You can apply the nonlinear transformation either to the rewards or to the Q values. The aggregation can occur only after transformation. When transformation is applied to Q values then the aggregation takes place quite late in the process - as Ben said, during action selection.Both the approach of transforming the rewards and the approach of transforming the Q values are valid, but have different philosophical interpretations and also have different experimental outcomes to the agent behaviour. I think both approaches need more research.For example, I would say that transforming the rewards instead of Q values is more risk-averse as well as "fair" towards individual timesteps, since it does not average out the negative outcomes across time before exponentiating them. But it also results in slower learning by the agent.
Finally there is a third approach which uses lexicographical ordering between objectives or sets of objectives. Vamplew has done work on this direction. This approach is truly multi-objective in the sense that there is no aggregation at all. Instead the vectors must be compared during RL action selection without aggregation. The downside is that it is unwieldy to have many objectives (or sets of objectives) lexicographically ordered.

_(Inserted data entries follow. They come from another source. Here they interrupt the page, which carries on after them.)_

(* ===== verification/Config.v ===== *)
(** * Config and its preparation (src/config.go)

    Config, socketStyle, the ordered configuration operations, and prepare:
    the checks a constructor makes before any system call, and the snapshot
    it applies to the descriptor.

    A pointer field is an option, and so is a slice, because the code tells
    a nil one from an empty one.  A function value (Control, the handler)
    is a token: prepare copies it or compares it with nil.  [configOp] has
    one constructor per configOpKind, with the fields that kind uses.

    The theorems say which Configs prepare accepts, in terms of the fields
    and not of the order of the checks, what it then returns, and how it
    refuses the others; that the operations come in the documented order,
    once each; and that the AUTH chunk list fits the kernel's copy. *)
From Stdlib Require Import ZArith Lia Bool Sorting.Sorted.
From stdpp Require Import base list option gmap strings.
From coqutil Require Import Byte.
From S2P Require Import Prelude Abi Errors Enums Netip Sockaddr Options MsgInfo.

(** ** Styles *)
Inductive socketStyle := styleDial | styleListen | styleListenEndpoint | styleOpenEndpoint | styleFile.

#[global] Instance socketStyle_eq_dec : EqDecision socketStyle.
Proof. solve_decision. Defined.

Definition isEndpoint (s : socketStyle) : bool :=
  match s with styleListenEndpoint | styleOpenEndpoint => true | _ => false end.

Definition socketStyle_String (s : socketStyle) : string :=
  match s with
  | styleDial => "Dial"
  | styleListen => "Listen"
  | styleListenEndpoint => "ListenEndpoint"
  | styleOpenEndpoint => "OpenEndpoint"
  | styleFile => "FileConn or FileListener"
  end.

(** ** Config *)
Definition funcval := positive.

Record Config := {
  cfg_Control : option funcval;
  cfg_NotificationHandler : option funcval;
  cfg_CloseTimeout : Z;
  cfg_AbandonPolicy : Z;
  cfg_SetupRTOInitial : Z;
  cfg_InitMsg : InitMsg;
  cfg_AdaptationLayer : option Z;
  cfg_HMACIdentifiers : option (list Z);
  cfg_AuthChunks : option (list Z);
  cfg_PartialReliability : option bool;
  cfg_StreamReconfiguration : option bool;
  cfg_DynamicAddressReconfiguration : option bool;
  cfg_Authentication : option bool;
  cfg_ExperimentalECN : option bool;
  cfg_MessageInterleaving : bool;
  cfg_ReadBuffer : option Z;
  cfg_WriteBuffer : option Z;
  cfg_NoDelay : option bool;
  cfg_DefaultSndInfo : option SndInfo;
  cfg_DefaultPrInfo : option PrInfo;
  cfg_ReusePort : option bool;
  cfg_FragmentsDisabled : option bool;
  cfg_FragmentInterleave : option Z;
  cfg_ReceiveNxtInfo : option bool;
  cfg_StreamResetMask : option Z;
  cfg_RTOInfo : option RTOInfo;
  cfg_DelayedSACK : option DelayedSACK;
  cfg_Notifications : option (list Z);
}.
Definition endRecordLocked (s : recvState) : out error recvState :=
  let s := set_record s false (typed s) (typ s) (kept s) in
  match term s with
  | None => Ret s
  | Some t =>
      if negb (typed s) || negb (typ s =? EventAssocChange) then Ret s else
      info ← assocChangeInfo (head (notes s));
      match info with
      | None => Ret s
      | Some (state, _) =>
          if state =? AssocCommLost then Ret (set_term s (Some (markFailed t)))
          else if state =? AssocShutdownComplete then Ret (set_term s (Some (markEnded t)))
          else Ret s
      end
  end.

(** One turn of attempt's loop, on the result of its recvmsg into a buffer
    of [dst] bytes: go on, return true, or return false and wait. *)
Inductive turn := Again (s : recvState) | Stop (s : recvState) | Wait (s : recvState).

Definition errno (e : Z) : option error := Some (Plain (Errno e)).

(** The part of a turn under the latch mutex, and then the rest, for a
    result that is not a notification's piece. *)
Definition not_piece (s : recvState) (data : bytes) (flags : Z) (err : option error) : turn :=
  if noting s then
    let s := set_term s ((fun t => fst (storeLocked t err)) <$> term s) in
    let err := match err with
               | Some _ => err
               | None => if len data =? 0 then Some (Plain EOF) else errno EPROTO
               end in
    let s := set_record s false (typed s) (typ s) (kept s) in
    Stop (set_result s {| ar_data := []; ar_flags := flags; ar_err := err;
                          ar_record := ar_record (result s); ar_cut := true |})
  else
    let err := if notnil err then err else if len data =? 0 then Some (Plain EOF) else None in
    let '(s, err) :=
      match term s with
      | Some t => if notnil err then let '(t, err) := readErrorLocked t err in (set_term s (Some t), err)
                  else (s, err)
      | None => (s, err)
      end in
    if err_is err (Errno EAGAIN) then Wait s
    else Stop (set_result s {| ar_data := data; ar_flags := flags; ar_err := err;
                               ar_record := ar_record (result s); ar_cut := ar_cut (result s) |}).

(** recvmsg writes at most dst bytes. *)
Definition attempt_turn (s : recvState) (dst : Z) (r : recv_result) : out error turn :=
  if dst =? 0 then Panic else
  match r with
  | RErr e =>
      if e =? EINTR then Ret (Again s) else Ret (not_piece s [] 0 (errno e))
  | ROk data flags oob =>
      let data := take (Z.to_nat dst) data in
      let s := set_control s (take (Z.to_nat rcvCmsgSpace) oob) in
      if has_bits flags msgNotification then
        s ← addPiece s data;
        s ← (if has_bits flags msgEOR then endRecordLocked s else Ret s);
        if noting s then Ret (Again s)
        else Ret (Stop (set_result s {| ar_data := []; ar_flags := flags; ar_err := None;
                                        ar_record := true; ar_cut := ar_cut (result s) |}))
      else Ret (not_piece s data flags None)
  end.

(** attempt, with [blen] the length of s.b: the rest of the script, the
    state, and the value the callback returns. *)
Fixpoint attempt (script : list event) (blen : Z) (s : recvState)
    : out error (list event * recvState * bool) :=
  let dst := if noting s then NotificationMaxSize else blen in
  match script with
  | Recv r :: rest =>
      t ← attempt_turn s dst r;
      match t with
      | Again s => attempt rest blen s
      | Stop s => Ret (rest, s, true)
      | Wait s => Ret (rest, s, false)
      end
  | _ =>
      t ← attempt_turn s dst (RErr EAGAIN);
      match t with
      | Again s | Wait s => Ret (script, s, false)
      | Stop s => Ret (script, s, true)
      end
  end.

(** raw.Read(s.fn): prepareRead may fail; then the callback runs until it
    returns true, with a wait after each false. *)
Inductive waiting (X : Type) := Parked (s : recvState) | Done (x : X).
#[global] Arguments Parked {X} s.
#[global] Arguments Done {X} x.

Fixpoint poll_loop (fuel : nat) (script : list event) (blen : Z) (s : recvState)
    : out error (waiting (list event * recvState * option error)) :=
  match fuel with
  | O => Panic
  | S fuel =>
      '(script, s, ok) ← attempt script blen s;
      if (ok : bool) then Ret (Done (script, s, None))
      else match script with
           | PollErr e :: rest => Ret (Done (rest, s, Some e))
           | Recv _ :: _ => poll_loop fuel script blen s
           | [] => Ret (Parked s)
           end
  end.

Definition raw_Read (script : list event) (blen : Z) (s : recvState)
    : out error (waiting (list event * recvState * option error)) :=
  match script with
  | PollErr e :: rest => Ret (Done (rest, s, Some e))
  | _ => poll_loop (S (length script)) script blen s
  end.

Definition take_result (s : recvState) : attempt_result * recvState :=
  (result s, set_result s no_result).

Definition stopServing (s : recvState) : recvState :=
  set_notes (set_serving s false 0 (serveInfo s)) (reset (notes s)).

(** servePiece, with [blen] the length of b: the piece it copies. *)
Definition servePiece (s : recvState) (blen : Z) : out error (bytes * MsgInfo * recvState) :=
  rest ← slice_from (data (notes s)) (served s);
  let piece := take (Z.to_nat blen) rest in
  let n := served s + len piece in
  let eor := n =? len (data (notes s)) in
  let info := {| mi_EOR := eor; mi_Notification := true; mi_Rcv := mi_Rcv (serveInfo s);
                 mi_Nxt := mi_Nxt (serveInfo s); mi_HasNxt := mi_HasNxt (serveInfo s) |} in
  let s := set_serving s (serving s) n (serveInfo s) in
  Ret (piece, info, if eor then stopServing s else s).

Definition dropRecord (s : recvState) : option error * recvState :=
  (match finish (notes s) with Err e => Some e | _ => None end, set_notes s (reset (notes s))).

(** messageCut *)
Definition errPartialDeliveryAborted : error := Opaque "sctp: the partial delivery of the message was aborted".
Definition errAssocRestarted : error := Opaque "sctp: the association restarted".
Definition notification_dropped (c : conn) (st : readMsgState) (s : recvState)
    : readMsgState * recvState * bool :=
  let '(err, s) := dropRecord s in
  match err with
  | Some _ => (addError st err, s, haveFirstFragment st)
  | None =>
      if match term s with Some t => hasEnded t | None => false end then
        (if in_message st then set_partialErr st (Some (Plain EOF))
         else addError st (readEnded c (Some (Plain EOF))), s, false)
      else (st, s, true)
  end.

Definition notification_kept (st : readMsgState) (s : recvState)
    : out error (readMsgState * recvState * bool) :=
  let s' := set_notes s (reset (notes s)) in
  match finish_note s with
  | Panic => Panic
  | Err e =>
      let st := addError st (Some e) in
      let st := if errors_Is e ErrNotificationTooLong
                then set_queue st (queued st) (queuedBytes st) true else st in
      Ret (st, s', haveFirstFragment st)
  | Ret (note, size) =>
      if negb (haveFirstFragment st) then Ret (set_immediate st (Some note), s', false)
      else if queueFull st then Ret (st, s', true)
      else if NotificationReassemblyLimit - queuedBytes st <? size then
        let st := addError st (Some (Plain ErrNotificationTooLong)) in
        Ret (set_queue st (queued st) (queuedBytes st) true, s', true)
      else Ret (set_queue st (queued st ++ [note]) (queuedBytes st + size) (queueFull st), s', true)
  end.

Definition readMsgNotification (c : conn) (st : readMsgState) (s : recvState)
    : out error (readMsgState * recvState * bool) :=
  cut ← (if in_message st then messageCut s else Ret None);
  match cut with
  | Some cut => notification_cuts st s cut
  | None =>
      if negb (kept s) then Ret (notification_dropped c st s)
      else notification_kept st s
  end.

(** [if !state.tooLong { ... }]: what a piece adds to the message. *)
Definition take_piece (max : Z) (st : readMsgState) (s : recvState) (r : attempt_result)
    : out error readMsgState :=
  if negb (tooLong st) then
    let st := set_buffer st (buf st ++ ar_data r) (bufLen st) (bufferClass st) in
    st ← (if negb (haveFirstFragment st) then
            '(info, err) ← parseRecvCmsgs (control s) (ar_flags r);
            Ret (set_first (addError st err) (mi_Rcv info))
          else Ret st);
    Ret (if (len (buf st) =? max) && negb (has_bits (ar_flags r) msgEOR) then set_tooLong st true else st)
  else Ret st.
(** The sizes are 4 KiB, 16 KiB, 64 KiB and 256 KiB. *)
Definition getAddrs (opt assoc : Z) : sys SctpAddr := getAddrs_loop 4 opt assoc 4096.

(** ** The association's status *)
Definition status : sys (Z * Z) :=
  '(buf, _) ← getsockopt optStatus (zeros sizeStatus);
  id ← pure (get_at NativeEndian 4 buf statusAssocIDOff);
  state ← pure (get_at NativeEndian 4 buf statusStateOff);
  mret (i32 id, i32 state).

Definition bindx (opt : Z) (addrs : bytes) : sys unit := setsockopt opt addrs.

(** ** Families and local addresses *)
Definition isWildcard (a : option SctpAddr) : bool :=
  match a with
  | None => true
  | Some a => (len (IPs a) =? 0) || match IPs a with [ip] => IsUnspecified ip | _ => false end
  end.

Definition list_IPs (a : option SctpAddr) : list Addr := match a with Some a => IPs a | None => [] end.

(** The map of validateLocalIPs is from the addresses seen so far. *)
Definition local_key (family : Z) (ip : Addr) : Addr :=
  let key := Unmap ip in
  if (family =? afInet6) && Is4 key && IsUnspecified key then IPv6Unspecified else key.

Fixpoint local_loop (family : Z) (seen : list Addr) (ips : list Addr) : option error :=
  match ips with
  | [] => None
  | ip :: ips =>
      let key := local_key family ip in
      if bool_decide (key ∈ seen) then Some (invalidArg "local address %d (%s) duplicates address %d")
      else local_loop family (key :: seen) ips
  end.

Definition validateLocalIPs (family : Z) (ips : list Addr) : option error := local_loop family [] ips.

Definition fail_on (e : option error) : out error unit :=
  match e with Some e => Err e | None => Ret tt end.

Definition localBindAddrs (family : Z) (laddr : SctpAddr) : out error bytes :=
  if negb (len (IPs laddr) =? 0) then
    _ ← fail_on (validateLocalIPs family (IPs laddr));
    encodeAddrs family (IPs laddr) (Port laddr)
  else
    let wild := if family =? afInet6 then IPv6Unspecified else IPv4Unspecified in
    encodeAddrs family [wild] (Port laddr).
End Socket.

(** [run_sys] unfolds the steps of a computation applied to a state. *)
Ltac run_sys := unfold mbind, sys_bind, mret, sys_ret, caught, pure, fails; cbn.

(** ** Reasoning about the calls

    [emits m Q]: whatever the state, the calls of [m] and its outcome are in
    [Q]. *)
Section Emits.
Context {S L : Type}.

Definition emits {X} (m : logged S L X) (Q : list L -> out error X -> Prop) : Prop :=
  forall s, Q (m s).1.2 (m s).2.

Lemma emits_mono {X} (m : logged S L X) (Q Q' : list L -> out error X -> Prop) :
  emits m Q -> (forall l r, Q l r -> Q' l r) -> emits m Q'.
Proof. unfold emits. auto. Qed.

Lemma emits_pure {X} (r : out error X) Q : Q [] r -> emits (pure r) Q.
Proof. intros H s. exact H. Qed.

Lemma emits_ret {X} (x : X) Q : Q [] (Ret x) -> emits (mret x) Q.
Proof. intros H s. exact H. Qed.

Lemma emits_fails {X} e (Q : list L -> out error X -> Prop) : Q [] (Err e) -> emits (fails (Some e)) Q.
Proof. intros H s. exact H. Qed.

(** What a computation that stops at [m]'s failure does with it. *)
Definition then_ {X Y} (Q : list L -> out error Y -> Prop) (k : X -> logged S L Y) (l : list L) (r : out error X) : Prop :=
  match r with
  | Ret x => emits (k x) (fun l2 r => Q (l ++ l2) r)
  | Err e => Q l (Err e)
  | Panic => Q l Panic
  end.

Lemma emits_bind {X Y} (m : logged S L X) (k : X -> logged S L Y) Q :
  emits m (then_ Q k) -> emits (m ≫= k) Q.
Proof.
  intros H s. specialize (H s). unfold then_ in H. unfold mbind, sys_bind.
  destruct (m s) as [[s1 l1] [x | e |]]; cbn in *; [| done..].
  specialize (H s1). destruct (k x s1) as [[s2 l2] r]. exact H.
Qed.

Lemma emits_caught {X} (m : logged S L X) Q :
  emits m (fun l r => match r with Ret x => Q l (Ret (inl x)) | Err e => Q l (Ret (inr e)) | Panic => Q l Panic end) ->
  emits (caught m) Q.
Proof.
  intros H s. specialize (H s). unfold caught. destruct (m s) as [[s1 l1] [x | e |]]; exact H.
Qed.

Lemma emits_wrapped {X} wrap (m : logged S L X) Q :
  emits m (fun l r => match r with
                      | Err e => match wrap e with Some e => Q l (Err e) | None => Q l Panic end
                      | r => Q l r
                      end) ->
  emits (wrapped wrap m) Q.
Proof.
  intros H. unfold wrapped. apply emits_bind, emits_caught. eapply emits_mono; [exact H |].
  intros l [x | e |] HQ; cbn in *; [| | done].
  - intros s. cbn. by rewrite app_nil_r.
  - destruct (wrap e) as [e' |]; intros s; cbn; by rewrite app_nil_r.
Qed.

(** A computation that makes no call, after one that did. *)
Lemma emits_pure_bind {X Y} (r : out error X) (k : X -> logged S L Y) Q :
  match r with Ret x => emits (k x) Q | Err e => Q [] (Err e) | Panic => Q [] Panic end ->
  emits (pure r ≫= k) Q.
Proof.
  intros H. apply emits_bind, emits_pure. unfold then_. destruct r; [| done..].
  eapply emits_mono; [exact H |]. done.
Qed.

I imagine that the lexicographical approach and our continuous nonlinear transformation approaches are complementary. There could be for example two main sets of objectives: one set for alignment objectives, the other set for performance objectives. Inside a set there would be nonlinear transformation and then aggregation applied, but between the sets there would be lexicographical ordering applied. In other words there would be a hierarchy of objectives. By having only two sets in lexicographical ordering the lexicographical ordering does not become unwieldy.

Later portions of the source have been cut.